A autodestruição do Ocidente – quebra-cabeça que desafia qualquer explicação causal única – continua. Exemplos em que a política é seguida com aparente indiferença a qualquer coisa que se assemelhe a reflexão rigorosa, tornaram-se tão extremos, que levaram um antigo comandante militar britânico (e antigo comandante das forças da OTAN no Afeganistão), Lord Richards, a esbravejar que a relação entre estratégia e qualquer a sincronização de fins foi irremediavelmente rompida no Ocidente.

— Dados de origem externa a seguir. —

(** The value at the greatest key: [rbegin()->second]. *)
Definition map_last {A} (m : gmap Z A) : option (Z * A) :=
  map_fold (fun k v acc =>
    match acc with
    | Some (k', v') => if k' <? k then Some (k, v) else acc
    | None => Some (k, v)
    end) None m.
Definition map_values {A} (m : gmap Z A) : list A := map snd (map_to_list m).

Section AccountEntryMethods.

Definition is_delegate (a : AccountEntry) : bool := is_some (delegate_info a).

Definition delegate_pay_balance (a : AccountEntry) : result Z :=
  match delegate_info a with Some d => Ok (pay_balance d) | None => Err assert_exception end.

Definition net_votes (a : AccountEntry) : result Z :=
  match delegate_info a with Some d => Ok (votes_for d) | None => Err assert_exception end.

Definition set_delegate_info (d : option DelegateStats) (a : AccountEntry) : AccountEntry :=
  mkAccountEntry (account_id a) (account_name a) (account_public_data a) (owner_key a)
    (active_key_history a) (account_registration_date a) (account_last_update a) d (meta_data a).

Definition set_votes_for (v : Z) (d : DelegateStats) : DelegateStats :=
  mkDelegateStats v (pay_rate d) (signing_key_history d) (last_block_num_produced d)
    (next_secret_hash d) (pay_balance d) (total_paid d) (total_burned d) (blocks_produced d)
    (blocks_missed d).

Definition adjust_votes_for (delta : Z) (a : AccountEntry) : result AccountEntry :=
  match delegate_info a with
  | Some d => Ok (set_delegate_info (Some (set_votes_for (wrap_i64 (votes_for d + delta)) d)) a)
  | None => Err assert_exception
  end.

Definition active_key (a : AccountEntry) : result PublicKeyType :=
  match map_last (active_key_history a) with
  | Some (_, k) => Ok k
  | None => Err assert_exception
  end.

Definition is_retracted (a : AccountEntry) : result bool :=
  let! k := active_key a in Ok (k =? 0).

Definition set_active_key (now : time_point_sec) (new_key : PublicKeyType)
    (a : AccountEntry) : result AccountEntry :=
  if now =? 0 then Err assert_exception
  else Ok (mkAccountEntry (account_id a) (account_name a) (account_public_data a) (owner_key a)
             (<[now := new_key]> (active_key_history a)) (account_registration_date a)
             (account_last_update a) (delegate_info a) (meta_data a)).

Definition delegate_pay_rate (a : AccountEntry) : Z :=
  match delegate_info a with Some d => pay_rate d | None => 255 end.

Definition set_signing_key (block_num : Z) (k : PublicKeyType) (a : AccountEntry)
    : result AccountEntry :=
  match delegate_info a with
  | Some d =>
      Ok (set_delegate_info
            (Some (mkDelegateStats (votes_for d) (pay_rate d)
               (<[block_num := k]> (signing_key_history d)) (last_block_num_produced d)
               (next_secret_hash d) (pay_balance d) (total_paid d) (total_burned d)
               (blocks_produced d) (blocks_missed d))) a)
  | None => Err assert_exception
  end.

Definition signing_key (a : AccountEntry) : result PublicKeyType :=
  match delegate_info a with
  | Some d => match map_last (signing_key_history d) with
              | Some (_, k) => Ok k
              | None => Err assert_exception
              end
  | None => Err assert_exception
  end.

Context `{ChainParams}.

Definition owner_address (a : AccountEntry) : Address := address_of_key (owner_key a).
Definition active_address (a : AccountEntry) : result Address :=
  let! k := active_key a in Ok (address_of_key k).
Definition signing_address (a : AccountEntry) : result Address :=
  let! k := signing_key a in Ok (address_of_key k).
Definition balance_id (b : BalanceEntry) : BalanceIdType := condition_address (condition b).
Definition slate_id (s : SlateEntry) : SlateIdType :=
  if bool_decide (slate s = ∅) then 0 else slate_hash (slate s).

End AccountEntryMethods.

Section Entries.
Context `{ChainParams} {S : Type} `{ChainInterface S}.

Definition index (w : IndexWrite) : M S unit := modify (db_index w).
Definition insert_id (k : EntryKind) (key : key_type k) (v : val_type k) : M S unit :=
  modify (db_insert k key v).
Definition erase_id (k : EntryKind) (key : key_type k) : M S unit :=
  modify (db_erase k key).

(** PropertyEntry, SlateEntry, BalanceEntry, ContractStorageEntry *)
Definition plain_store (k : EntryKind) (key : key_type k) (v : val_type k) : M S unit :=
  insert_id k key v.
Definition plain_remove (k : EntryKind) (key : key_type k) : M S unit :=
  prev_entry <- gets (fun db => db_lookup k db key) ;;
  when (is_some prev_entry) (erase_id k key).

(** The four transaction/contract id maps erase without looking. *)
Definition blind_remove (k : EntryKind) (key : key_type k) : M S unit := erase_id k key.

O Ocidente persegue uma ‘estratégia’ de tipo “p’ra ver como é que fica”, ou, dito de outro modo, não persegue estratégia alguma, argumenta Richards. Muitos diriam que algum culto, de rotação implacável, desenfreada e de avançada perpétua asfixiou as faculdades críticas dominantes. Como é possível que o Ocidente, inundado de ‘think-tanks’, erre tanto, tão invariavelmente? Por que ninguém ou quase ninguém desafia tantos memes e ilusões fáceis, que circulam por aí como se fossem geopolítica? Só a reverência aos pés das narrativas oficiais e convencionais conta. É desconcertante, mas a reverência vai virando rotina, aparentemente sem que ninguém veja os riscos nela implicados.

O epicentro chave da crescente instabilidade geopolítica de hoje é o estado da economia ocidental: as autoridades foram e são tão complacentes – convencidas de que a inflação jamais agitaria as águas da economia dos EUA baseada em moeda de reserva –, que chegaram a dar por ‘erradicada’ a recessão cíclica; nunca mais voltaria a macular a esfera (eleitoral) do consumidor, graças a uma ‘vacina’ (imprimir dinheiro; além disso, de qualquer forma, o aumento da dívida ‘não importa’.

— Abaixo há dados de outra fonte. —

(* ===== verification/DataOperations.v ===== *)
(** * Slates, messages, events and contract storage
    (blockchain/SlateOperations.cpp, ImessageOperations.cpp,
    EventOperations.cpp, StorageOperations.cpp)

    The operations that move no shares. *)

From Stdlib Require Import ZArith Lia Bool String.
From stdpp Require Import base gmap strings list sorting.
From S2P Require Import Prelude Asset Entries Names ChainInterface ChainState AssetEntry.
From S2P Require Import EvalState.

Local Open Scope Z_scope.

Definition EVENT_PARAM_MAX_LEN : Z := 1024.
Definition EVENT_TYPE_MAX_LEN : Z := 256.

(** EventOperation::EventOperation( id, event_type, event_param ) *)
Definition new_event_operation (id : ContractIdType) (event_type event_param : string)
    : EventOperation :=
  mkEventOperation id
    (if EVENT_TYPE_MAX_LEN <? strlen event_type
     then substring 0 (Z.to_nat EVENT_TYPE_MAX_LEN) event_type else event_type)
    (if EVENT_PARAM_MAX_LEN <? strlen event_param
     then substring 0 (Z.to_nat EVENT_PARAM_MAX_LEN) event_param else event_param)
    (EVENT_PARAM_MAX_LEN <? strlen event_param).

(** ** Contract storage *)

Section Storage.

Definition storage_value_null : Z := 0.
Definition storage_value_int : Z := 1.
Definition storage_value_stream : Z := 5.
Definition storage_value_int_table : Z := 51.
Definition storage_value_string_table : Z := 54.
Definition storage_value_int_array : Z := 101.
Definition storage_value_string_array : Z := 104.

Definition is_any_base_storage_value_type (t : Z) : bool :=
  (storage_value_int <=? t) && (t <=? storage_value_stream).
(** The table and array types update_contract_storages has a branch for. *)
Definition is_map_storage_value_type (t : Z) : bool :=
  ((storage_value_int_table <=? t) && (t <=? storage_value_string_table))
  || ((storage_value_int_array <=? t) && (t <=? storage_value_string_array)).

(** [as<StorageContainerType>().raw_storage_map] *)
Definition as_storage_map (t : Z) (d : StorageDataType) : result (gmap string (list Z)) :=
  if negb (storage_type d =? t) then Err assert_exception
  else match storage_data d with
       | StorageMap m => Ok m
       | StorageBytes _ => Err out_of_range_exception
       end.

(** The keys of the before map go, the entries of the after map come. *)
Definition update_contract_map_storage (t : Z) (change : StorageDataChangeType)
    (storage : StorageDataType) : result StorageDataType :=
  let! storage_table := as_storage_map t storage in
  let! storage_before_table := as_storage_map t (storage_before change) in
  let! storage_after_table := as_storage_map t (storage_after change) in
  Ok (mkStorageDataType t
        (StorageMap (storage_after_table ∪ (storage_table ∖ storage_before_table)))).

Definition update_contract_storages (name : string) (change : StorageDataChangeType)
    (storages : gmap string StorageDataType) : result (gmap string StorageDataType) :=
  let before_null := storage_type (storage_before change) =? storage_value_null in
  let after_null := storage_type (storage_after change) =? storage_value_null in
  if before_null && negb after_null then Ok (<[name := storage_after change]> storages)
  else if negb before_null && after_null then Ok (delete name storages)
  else if negb before_null && negb after_null then
    match storages !! name with
    | None => Err assert_exception
    | Some d =>
        let t := storage_type d in
        if is_any_base_storage_value_type t then
          Ok (<[name := mkStorageDataType t (storage_data (storage_after change))]> storages)
        else if is_map_storage_value_type t then
          let! d' := update_contract_map_storage t change d in Ok (<[name := d']> storages)
        else Ok storages
    end
  else Ok (delete name storages).

(** The type checks made for every change before any is applied. *)
Definition storage_change_legal (storages : gmap string StorageDataType)
    (item : string * StorageDataChangeType) : bool :=
  let before_type := storage_type (storage_before (snd item)) in
  let after_type := storage_type (storage_after (snd item)) in
  (if negb (before_type =? storage_value_null) && negb (after_type =? storage_value_null)
   then before_type =? after_type else true)
  && match storages !! fst item with
     | Some d => if negb (storage_type d =? storage_value_null)
                    && negb (before_type =? storage_value_null)
                 then storage_type d =? before_type else true
     | None => true
     end.

(** The changes touch distinct names: their order does not matter. *)
Definition apply_storage_changes (changes : gmap string StorageDataChangeType)
    (storages : gmap string StorageDataType) : result (gmap string StorageDataType) :=
  if forallb (storage_change_legal storages) (map_to_list changes) then
    foldl (fun acc item => let! m := acc in
                           update_contract_storages (fst item) (snd item) m)
      (Ok storages) (map_to_list changes)
  else Err assert_exception.

End Storage.

Section DataOperations.
Context `{ChainParams} {S : Type} `{ChainInterface S}.
Abbreviation E := (M (EvalContext S)).

Definition define_slate_evaluate (o : DefineSlateOperation) : E unit :=
  fc_assert (negb (Nat.eqb (List.length (ds_slate o)) 0)) ;;;
  throw_if (ALP_BLOCKCHAIN_MAX_SLATE_SIZE <? Z.of_nat (List.length (ds_slate o)))
    too_may_delegates_in_slate ;;;
  forM (ds_slate o) (fun id =>
    when (0 <=? id)
      (delegate_entry <- view (fun db => get_account_entry db id) ;;
       delegate_entry <- valid_or delegate_entry assert_exception ;;
       fc_assert (is_delegate delegate_entry))) ;;;
  let entry := mkSlateEntry (list_to_set (ds_slate o)) [] in
  current_slate <- view (fun db => get_slate_entry db (slate_id entry)) ;;
  match current_slate with
  | Some current => fc_assert (bool_decide (slate current = slate entry))
  | None => chain (store_slate_entry entry)
  end.

Definition imessage_memo_evaluate (o : ImessageMemoOperation) : E unit :=
  fc_assert (negb (String.eqb (imessage o) "")) ;;;
  throw_if (ALP_BLOCKCHAIN_MAX_MESSAGE_SIZE <? strlen (imessage o)) message_too_long ;;;
  on_ev (set_imessage_length (strlen (imessage o))) ;;;
  require_fees (mkAsset (get_imessage_need_fee (imessage o)) 0).

Definition event_evaluate (o : EventOperation) : E unit :=
  in_result <- member evaluate_contract_result ;;
  throw_if (negb in_result) not_be_result_of_execute ;;;
  entry <- view (fun db => get_contract_entry db (ev_id o)) ;;
  throw_if (negb (is_some entry)) contract_not_exist ;;;
  throw_if (EVENT_PARAM_MAX_LEN <? strlen (event_param o)) event_parameter_length_over_limit ;;;
  on_ev (fun e => set_event_vector (event_vector e ++ [o]) e).

Definition storage_evaluate (o : StorageOperation) : E unit :=
  in_result <- member evaluate_contract_result ;;
  throw_if (negb in_result) not_be_result_of_execute ;;;
  entry <- view (fun db => get_contractstorage_entry db (so_contract_id o)) ;;
  let storages := match entry with Some s => contract_storages s | None => ∅ end in
  storages <- lift_result (apply_storage_changes (contract_change_storages o) storages) ;;
  chain (store_contractstorage_entry (mkContractStorageEntry (so_contract_id o) storages)).

End DataOperations.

Essa visão simplória assumia que o ‘status de reserva’ [do dólar], só ele e por si só erradicaria a inflação. E para o exterior, haveria para sempre o sistema petrodólar, obrigando o mundo inteiro a comprar dólares para financiar suas necessidades; foi a enxurrada de itens de consumo chineses baratos; e a energia barata disponibilizada para a indústria ocidental pela Rússia e pelos Estados do Golfo… que mantiveram a inflação sob controle.

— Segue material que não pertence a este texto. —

(* ===== verification/Ledger.v ===== *)
(** * The ledger: what operations may do to shares

    An abstract account of a transaction: a sequence of [effect]s on balances,
    accounts and assets, each with the authority it needs and the entry it
    makes in the books of the evaluation.  Refinement.v shows that every
    evaluator is such a sequence. *)

From Stdlib Require Import ZArith Lia Bool String.
From stdpp Require Import base gmap strings list relations.
From S2P Require Import Prelude Asset Entries Names ChainInterface ChainState AssetEntry.
From S2P Require Import EvalState BalanceOperations AccountOperations AssetOperations.
From S2P Require Import ContractOperations.

Local Open Scope Z_scope.

(** ** Views of the chain state *)

Definition pay_of (a : AccountEntry) : ShareType :=
  match delegate_info a with Some d => pay_balance d | None => 0 end.

Section Views.
Context `{ChainParams} {S : Type} `{ChainInterface S}.

Definition last_account (s : S) : option PropertyEntry := get_property_entry s last_account_id.

(** Balances, accounts, assets and the account counter are as they were. *)
Record same_ledger (s s' : S) : Prop := {
  same_balances : forall id, get_balance_entry s' id = get_balance_entry s id;
  same_accounts : forall id, get_account_entry s' id = get_account_entry s id;
  same_assets : forall id, get_asset_entry s' id = get_asset_entry s id;
  same_last : last_account s' = last_account s
}.

(** One entry is stored under its own id, the rest is as it was. *)
Record put_balance (b : BalanceEntry) (s s' : S) : Prop := {
  put_balance_balances : forall id,
    get_balance_entry s' id = if id =? balance_id b then Some b else get_balance_entry s id;
  put_balance_accounts : forall id, get_account_entry s' id = get_account_entry s id;
  put_balance_assets : forall id, get_asset_entry s' id = get_asset_entry s id;
  put_balance_last : last_account s' = last_account s
}.
Record put_account (a : AccountEntry) (s s' : S) : Prop := {
  put_account_balances : forall id, get_balance_entry s' id = get_balance_entry s id;
  put_account_accounts : forall id,
    get_account_entry s' id = if id =? account_id a then Some a else get_account_entry s id;
  put_account_assets : forall id, get_asset_entry s' id = get_asset_entry s id;
  put_account_last : last_account s' = last_account s
}.
Record put_asset (a : AssetEntry) (s s' : S) : Prop := {
  put_asset_balances : forall id, get_balance_entry s' id = get_balance_entry s id;
  put_asset_accounts : forall id, get_account_entry s' id = get_account_entry s id;
  put_asset_assets : forall id,
    get_asset_entry s' id = if id =? ast_id a then Some a else get_asset_entry s id;
  put_asset_last : last_account s' = last_account s
}.

#[export] Instance same_ledger_preorder : PreOrder same_ledger.
Proof. split; [easy |]. intros a b c [] []. split; intros; congruence. Qed.

Lemma put_balance_same b s s' s'' :
  put_balance b s s' -> same_ledger s' s'' -> put_balance b s s''.
Proof. intros [P1 P2 P3 P4] [Q1 Q2 Q3 Q4]. split; intros; now rewrite ?Q1, ?Q2, ?Q3, ?Q4. Qed.
Lemma same_put_balance b s s' s'' :
  same_ledger s s' -> put_balance b s' s'' -> put_balance b s s''.
Proof.
  intros [Q1 Q2 Q3 Q4] [P1 P2 P3 P4].
  split; intros; rewrite ?P1, ?P2, ?P3, ?P4, ?Q1, ?Q2, ?Q3, ?Q4; reflexivity.
Qed.
Lemma put_account_same a s s' s'' :
  put_account a s s' -> same_ledger s' s'' -> put_account a s s''.
Proof. intros [P1 P2 P3 P4] [Q1 Q2 Q3 Q4]. split; intros; now rewrite ?Q1, ?Q2, ?Q3, ?Q4. Qed.
Lemma same_put_account a s s' s'' :
  same_ledger s s' -> put_account a s' s'' -> put_account a s s''.
Proof.
  intros [Q1 Q2 Q3 Q4] [P1 P2 P3 P4].
  split; intros; rewrite ?P1, ?P2, ?P3, ?P4, ?Q1, ?Q2, ?Q3, ?Q4; reflexivity.
Qed.
Lemma put_asset_same a s s' s'' :
  put_asset a s s' -> same_ledger s' s'' -> put_asset a s s''.
Proof. intros [P1 P2 P3 P4] [Q1 Q2 Q3 Q4]. split; intros; now rewrite ?Q1, ?Q2, ?Q3, ?Q4. Qed.
Lemma same_put_asset a s s' s'' :
  same_ledger s s' -> put_asset a s' s'' -> put_asset a s s''.
Proof.
  intros [Q1 Q2 Q3 Q4] [P1 P2 P3 P4].
  split; intros; rewrite ?P1, ?P2, ?P3, ?P4, ?Q1, ?Q2, ?Q3, ?Q4; reflexivity.
Qed.
(** A second store of the same balance hides the first. *)
Lemma put_balance_twice b b' s s' s'' : balance_id b' = balance_id b ->
  put_balance b s s' -> put_balance b' s' s'' -> put_balance b' s s''.
Proof.
  intros Hid [P1 P2 P3 P4] [Q1 Q2 Q3 Q4].
  split; intros; rewrite ?Q1, ?Q2, ?Q3, ?Q4, ?P1, ?P2, ?P3, ?P4; try reflexivity.
  rewrite Hid. now destruct (id =? balance_id b).
Qed.
End Views.

(** ** The books of an evaluation *)

Section Books.

(** [m'] is [m] with [amt] more at [id]. *)
Definition plus_at (id amt : Z) (m m' : gmap Z Z) : Prop :=
  forall i, at0 m' i = at0 m i + (if i =? id then amt else 0).

Record booked (id d_balance d_withdraws d_deposits : Z) (e e' : TransactionEvaluationState)
    : Prop := {
  booked_balance : plus_at id d_balance (es_balance e) (es_balance e');
  booked_withdraws : plus_at id d_withdraws (withdraws e) (withdraws e');
  booked_deposits : plus_at id d_deposits (deposits e) (deposits e');
  booked_range : forall i, in_i64 (at0 (withdraws e) i) -> in_i64 (at0 (withdraws e') i)
}.
Definition booked_in (id amt : Z) : TransactionEvaluationState -> TransactionEvaluationState -> Prop :=
  booked id amt amt 0.
Definition booked_out (id amt : Z) : TransactionEvaluationState -> TransactionEvaluationState -> Prop :=
  booked id (- amt) 0 amt.
Definition same_books : TransactionEvaluationState -> TransactionEvaluationState -> Prop :=
  booked 0 0 0 0.

(** Signatures are only added. *)
Definition keys_grow (e e' : TransactionEvaluationState) : Prop :=
  signed_keys e ⊆ signed_keys e' /\ skip_signature_check e' = skip_signature_check e.

Lemma plus_at_trans id x y m m' m'' :
  plus_at id x m m' -> plus_at id y m' m'' -> plus_at id (x + y) m m''.
Proof. intros H1 H2 i. rewrite H2, H1. destruct (i =? id); lia. Qed.

Lemma plus_at_zero id id' m m' : plus_at id 0 m m' -> plus_at id' 0 m m'.
Proof. intros Hm i. rewrite Hm. destruct (i =? id), (i =? id'); lia. Qed.

Lemma plus_at_refl id m : plus_at id 0 m m.
Proof. intros i. destruct (i =? id); lia. Qed.

Lemma booked_trans id b w d b' w' d' e e1 e' :
  booked id b w d e e1 -> booked id b' w' d' e1 e' -> booked id (b + b') (w + w') (d + d') e e'.
Proof. intros [] []. split; eauto using plus_at_trans. Qed.

Lemma booked_zero id id' e e' : booked id 0 0 0 e e' -> booked id' 0 0 0 e e'.
Proof. intros []. split; eauto using plus_at_zero. Qed.

Lemma booked_same id b w d e e1 e' :
  booked id b w d e e1 -> same_books e1 e' -> booked id b w d e e'.
Proof.
  intros H1 H2. pose proof (booked_trans _ _ _ _ _ _ _ _ _ _ H1 (booked_zero 0 id _ _ H2)) as H3.
  now rewrite !Z.add_0_r in H3.
Qed.
Lemma same_booked id b w d e e1 e' :
  same_books e e1 -> booked id b w d e1 e' -> booked id b w d e e'.
Proof.
  intros H1 H2. exact (booked_trans _ _ _ _ _ _ _ _ _ _ (booked_zero 0 id _ _ H1) H2).
Qed.

#[export] Instance same_books_preorder : PreOrder same_books.
Proof.
  split.
  - intros e. split; [apply plus_at_refl .. | auto].
  - intros a b c H1 H2. exact (booked_same _ _ _ _ _ _ _ H1 H2).
Qed.
#[export] Instance keys_grow_preorder : PreOrder keys_grow.
Proof.
  split; [easy |]. intros a b c [H1 H2] [H3 H4]. split; [set_solver | congruence].
Qed.

Lemma at0_insert m k v i : at0 (<[k := v]> m) i = if i =? k then v else at0 m i.
Proof.
  unfold at0. destruct (Z.eqb_spec i k) as [-> | Hne].
  - now rewrite lookup_insert_eq.
  - now rewrite lookup_insert_ne by congruence.
Qed.
Lemma at0_touch k m i : at0 (touch k m) i = at0 m i.
Proof. unfold touch. rewrite at0_insert. destruct (Z.eqb_spec i k); congruence. Qed.
End Books.

(** ** Effects *)

Section Effects.
Context `{ChainParams} {S : Type} `{ChainInterface S}.

(** What an update may change of an asset: once it has shares, permissions
    are only given up, the precision stays, and the maximum supply stays
    unless the supply is unlimited. *)
Record asset_evolves (a a' : AssetEntry) : Prop := {
  evolves_id : ast_id a' = ast_id a;
  evolves_supply : current_share_supply a' = current_share_supply a;
  evolves_fees : collected_fees a' = collected_fees a;
  evolves_precision : 0 < current_share_supply a -> precision a' = precision a;
  evolves_maximum : 0 < current_share_supply a -> has_flag (flags a) supply_unlimit = false ->
    maximum_share_supply a' = maximum_share_supply a;
  evolves_permissions : 0 < current_share_supply a ->
    permitted (issuer_permissions a') (issuer_permissions a) = true;
  evolves_flags : permitted (flags a') (issuer_permissions a') = true \/
    flags a' = flags a /\ issuer_permissions a' = issuer_permissions a
}.

(** The effects of operations; those that take [result = true] only happen in
    the result transaction of a contract operation. *)
Inductive effect (result : bool) (e : TransactionEvaluationState) (s : S)
    (e' : TransactionEvaluationState) (s' : S) : Prop :=
  | eff_quiet :
      same_ledger s s' -> same_books e e' -> effect result e s e' s'
  | eff_withdraw k b b' asset_rec amt :
      get_balance_entry s k = Some b ->
      get_asset_entry s (cond_asset_id (condition b)) = Some asset_rec ->
      withdraw_authorized e asset_rec (condition b) = Ok tt ->
      0 < amt <= amount (get_spendable_balance b) ->
      condition b' = condition b -> balance b' = balance b - amt ->
      put_balance b' s s' -> booked_in (cond_asset_id (condition b)) amt e e' ->
      effect result e s e' s'
  | eff_deposit c b b' amt :
      depositable c = true -> 0 < amt ->
      default (new_balance_entry c) (get_balance_entry s (condition_address c)) = b ->
      condition b' = condition b -> balance b' = balance b + amt ->
      put_balance b' s s' -> booked_out (cond_asset_id (condition b)) amt e e' ->
      effect result e s e' s'
  | eff_pay id a d amt :
      get_account_entry s id = Some a -> delegate_info a = Some d ->
      account_has_signed e a = Ok true -> 0 < amt <= pay_balance d ->
      put_account (set_delegate_info (Some (set_pay_balance (pay_balance d - amt) d)) a) s s' ->
      booked_in 0 amt e e' ->
      effect result e s e' s'
  | eff_account id a a' :
      get_account_entry s id = Some a -> account_id a' = account_id a -> pay_of a' = pay_of a ->
      put_account a' s s' -> same_books e e' ->
      effect result e s e' s'
  | eff_issue id a t amt :
      get_asset_entry s id = Some a -> is_user_issued a = true ->
      verify_authority e (authority a) = true ->
      can_issue a (mkAsset amt id) = true ->
      put_asset (set_ast_last_update t
        (set_current_share_supply (wrap_i64 (current_share_supply a + amt)) a)) s s' ->
      booked_in id amt e e' ->
      effect result e s e' s'
  | eff_asset id a a' :
      get_asset_entry s id = Some a -> verify_authority e (authority a) = true ->
      asset_evolves a a' -> put_asset a' s s' -> same_books e e' ->
      effect result e s e' s'
  | eff_create a' :
      get_asset_entry s (ast_id a') = None -> current_share_supply a' = 0 ->
      collected_fees a' = 0 -> 0 < maximum_share_supply a' <= ALP_BLOCKCHAIN_MAX_SHARES ->
      put_asset a' s s' -> same_books e e' ->
      effect result e s e' s'
  | eff_rewrite k b b' :
      get_balance_entry s k = Some b \/
        get_balance_entry s (balance_id b) = None /\ balance b = 0 /\
        depositable (condition b) = true ->
      condition b' = condition b -> balance b' = balance b ->
      put_balance b' s s' -> same_books e e' ->
      effect result e s e' s'
  | eff_contract_withdraw k b b' amt :
      result = true ->
      get_balance_entry s k = Some b \/
        get_balance_entry s (balance_id b) = None /\ balance b = 0 /\
        depositable (condition b) = true ->
      cond_asset_id (condition b) = 0 ->
      condition b' = condition b -> balance b' = wrap_i64 (balance b - amt) ->
      put_balance b' s s' -> booked_in 0 amt e e' ->
      effect result e s e' s'
  | eff_contract_close k b :
      result = true -> get_balance_entry s k = Some b -> cond_asset_id (condition b) = 0 ->
      put_balance (set_balance 0 b) s s' ->
      booked_in 0 (amount (get_spendable_balance b)) e e' ->
      effect result e s e' s'
  | eff_contract_deposit c b b' amt :
      result = true -> depositable c = true ->
      get_balance_entry s (condition_address c) = Some b \/
        get_balance_entry s (condition_address c) = None /\ balance b = 0 /\ condition b = c ->
      condition b' = condition b -> balance b' = wrap_i64 (balance b + amt) ->
      put_balance b' s s' -> booked_out (cond_asset_id (condition b)) amt e e' ->
      effect result e s e' s'.

Definition step (result : bool) (c c' : EvalContext S) : Prop :=
  keys_grow (ev c) (ev c') /\
  effect result (ev c) (current_state c) (ev c') (current_state c').

(** The registration of an account takes the next account id, whether or not
    it is in use. *)
Definition register_step (c c' : EvalContext S) : Prop :=
  exists a last s1,
    last_account_id_of (current_state c) = Ok last /\ account_id a = wrap_i32 (last + 1) /\
    pay_of a = 0 /\ last_account_id_of (current_state c') = Ok (account_id a) /\
    (forall id, get_balance_entry s1 id = get_balance_entry (current_state c) id) /\
    (forall id, get_account_entry s1 id = get_account_entry (current_state c) id) /\
    (forall id, get_asset_entry s1 id = get_asset_entry (current_state c) id) /\
    put_account a s1 (current_state c') /\
    same_books (ev c) (ev c') /\ keys_grow (ev c) (ev c').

Os gastos do governo ocidental ‘chegaram à Lua’ após a crise de 2008; simplesmente explodiram durante os bloqueios do Covid. Então, em seguida – num episódio de visão geoestratégica caolha – aquela energia barata e aqueles outros recursos vitais que sustentam a produtividade econômica… foram descuidadamente sancionados. Foram até ameaçados de banimento.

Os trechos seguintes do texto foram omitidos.